For basic logging, that really is it - two classes, `Logs` and `Log`.
Configurable Features
---------------------
The following are settable via system properties or methods on `LoggingConfig.Builder`
(note that if you are using `giulius-bunyan-java-v2`, the `Settings` properties
are _not the same_ and are compatible with v1 - see the constants on `LoggingModule`),
and are used if either the logging configuration is created from system properties,
or by a call to `LoggingConfig.fromProperties()`:
* `bunyan-v2-logging-config-file` - A path to a `.properties` file which should be read and used in place of system properties for the logging configuration
* `bunyan-v2-log-async` - Use asynchronous logging, so the thread doing the logging is not potentially blocked in I/O - the actual flushing of log records happens on a background thread (except during shutdown, when writes become synchronous so as not to lose log records). In general, this is quite reliable, and VM shutdown hooks are used to ensure any pending log records are flushed before exit. Of course a hard powerdown or `kill -9` does not allow exit hooks to run, but it is equally possible to lose synchronous log records under those circumstances. Note that asynchronous logging _may_ result in log records being written out-of-order, particularly if multiple threads are used - hence the optional sequence number feature.

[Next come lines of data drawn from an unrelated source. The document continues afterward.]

(** * A shallow embedding of the RPC chatroom (server.go, client.go)

    The server keeps one slice of formatted lines behind a mutex and hands
    every caller a copy of it.  Slices are modelled the way Go has them: a
    header (pointer, length, capacity) over a backing array that lives in a
    heap, so that sharing between the transcript and the replies is visible
    in the model and not assumed away. *)

From stdpp Require Import base option list gmap strings pretty.

Open Scope string_scope.
Open Scope list_scope.
Open Scope nat_scope.

(** ** Memory: backing arrays of [[]string] values *)

Abbreviation loc := positive (only parsing).
Abbreviation heap := (gmap positive (list string)) (only parsing).

(** A slice header.  [s_ptr = None] is the nil pointer of the zero slice. *)
Record slice := Slice { s_ptr : option loc; s_len : nat; s_cap : nat }.

Definition nil_slice : slice := Slice None 0 0.

(** Allocation of a new backing array at an address not in use. *)
Definition alloc (arr : list string) (h : heap) : loc * heap :=
  let l := fresh (dom h) in (l, <[l := arr]> h).

(** The elements [sl[0:len(sl)]] as the heap has them.  [None] when the
    header does not describe allocated memory. *)
Definition elems (sl : slice) (h : heap) : option (list string) :=
  match s_ptr sl with
  | None => if decide (s_len sl = 0) then Some [] else None
  | Some l =>
      arr ← h !! l;
      if decide (s_len sl ≤ length arr) then Some (take (s_len sl) arr) else None
  end.

(** [make([]string, n)]: a new array of [n] empty strings, [len = cap = n].
    (For [n = 0] Go returns a pointer to one shared zero-size object; the
    model allocates an empty array, which no read or write tells apart.) *)
Definition make (n : nat) (h : heap) : slice * heap :=
  let '(l, h') := alloc (replicate n "") h in
  (Slice (Some l) n n, h').

(** [copy(dst, src)]: copies [min(len(dst), len(src))] elements and returns
    that number.  The source is read before the destination is written
    (memmove). *)
Definition copy (dst src : slice) (h : heap) : option (nat * heap) :=
  let n := s_len dst `min` s_len src in
  srcv ← elems src h;
  match s_ptr dst with
  | None => if decide (s_len dst = 0) then Some (n, h) else None
  | Some l =>
      arr ← h !! l;
      if decide (s_len dst ≤ length arr)
      then Some (n, <[l := take n srcv ++ drop n arr]> h)
      else None
  end.

(** [sl[i] = v]; an index outside [0, len(sl)) panics. *)
Definition store (sl : slice) (i : nat) (v : string) (h : heap) : option heap :=
  if decide (i < s_len sl) then
    l ← s_ptr sl;
    arr ← h !! l;
    if decide (s_len sl ≤ length arr) then Some (<[l := <[i := v]> arr]> h) else None
  else None.

Section Growth.

(** The capacity of the array that [append] moves to when the old one is
    full is chosen by the runtime ([growslice]) and differs between Go
    versions; it is never below the length needed.  [growcap oldcap newLen]
    stands for the runtime's choice, and [append] takes the larger of it and
    [newLen]. *)
Variable growcap : nat → nat → nat.

(** [append(sl, x)] *)
Definition append (sl : slice) (x : string) (h : heap) : option (slice * heap) :=
  let newLen := S (s_len sl) in
  if decide (newLen ≤ s_cap sl) then
    (* room left in the backing array: the element is stored in place *)
    l ← s_ptr sl;
    arr ← h !! l;
    if decide (s_len sl < length arr)
    then Some (Slice (Some l) newLen (s_cap sl), <[l := <[s_len sl := x]> arr]> h)
    else None
  else
    (* growslice: new array, old elements moved, then the store *)
    old ← elems sl h;
    let newcap := newLen `max` growcap (s_cap sl) newLen in
    let '(l, h') := alloc (old ++ x :: replicate (newcap - newLen) "") h in
    Some (Slice (Some l) newLen newcap, h').

End Growth.

(** ** server.go *)

Record MessageArgs := { Name : string; Message : string }.

Record HistoryReply := { History : slice }.

(** The zero value of [HistoryReply]. *)
Definition zero_reply : HistoryReply := {| History := nil_slice |}.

* `bunyan-v2-log-async-threads` - The number of threads to use for asynchronous logging.
* `bunyan-v2-async-log-thread-priority` - Set the thread priority for background logging threads
* `bunyan-v2-default-log-file` - The log file to write to unless another one is specified for the logger being used
* `bunyan-v2-severe-log-file` - If set, also log messages with level `error` or `fatal` to this file
* `bunyan-v2-level` - The default log level to log at - any log records below this level are discarded with minimal overhead
* `bunyan-v2-log-callers` - Attempt to include the source file, class, method and line number in log records. This is **expensive**, unwinding the VM's stack on every logging invocation, and should not be done in production
* `bunyan-v2-seq-numbers` - Include a sequence number in each log record - useful with asynchronous logging to sort log records. Leave off unless you are using asynchronous logging and it is really going to create confusion - sequence numbers are only really needed to differentiate log records written at _exactly the same millisecond_.
* `bunyan-v2-log-console` - The default logging output is the console, unless you specify a log file. If you specify a log file, console logging is turned off. This property, when set to true, specifies to log to the console _in addition to_ any log file specified.
* `bunyan-v2-routed-loggers` - Specify a list of logger names which will be routed to destination other than the default logging destination. This is used in conjunction with
* `bunyan-v2-route-level.$LOGGER_NAME` - Specify a different default logging level for a particular logger
* `hostname` - The host name to use in log records, to avoid looking it up via `InetAdress.getLocalHost()` and friends. The environment variable `HOSTNAME` is also checked.
* `bunyan-v2-autoconfig-threshold` - A positive integer. In the case of configuration from system properties, the number of pending log records to accept and cache if no logging config has been created, before deciding to auto-configure from system properties. This allows static `Logs` instances created by `Logs.named(name)` to be logged to early in application startup, and get flushed once logging is configured. Note that if the system property `bunyan-v2-logging-config-file` is set, logging configuration is initialized on the first record logged.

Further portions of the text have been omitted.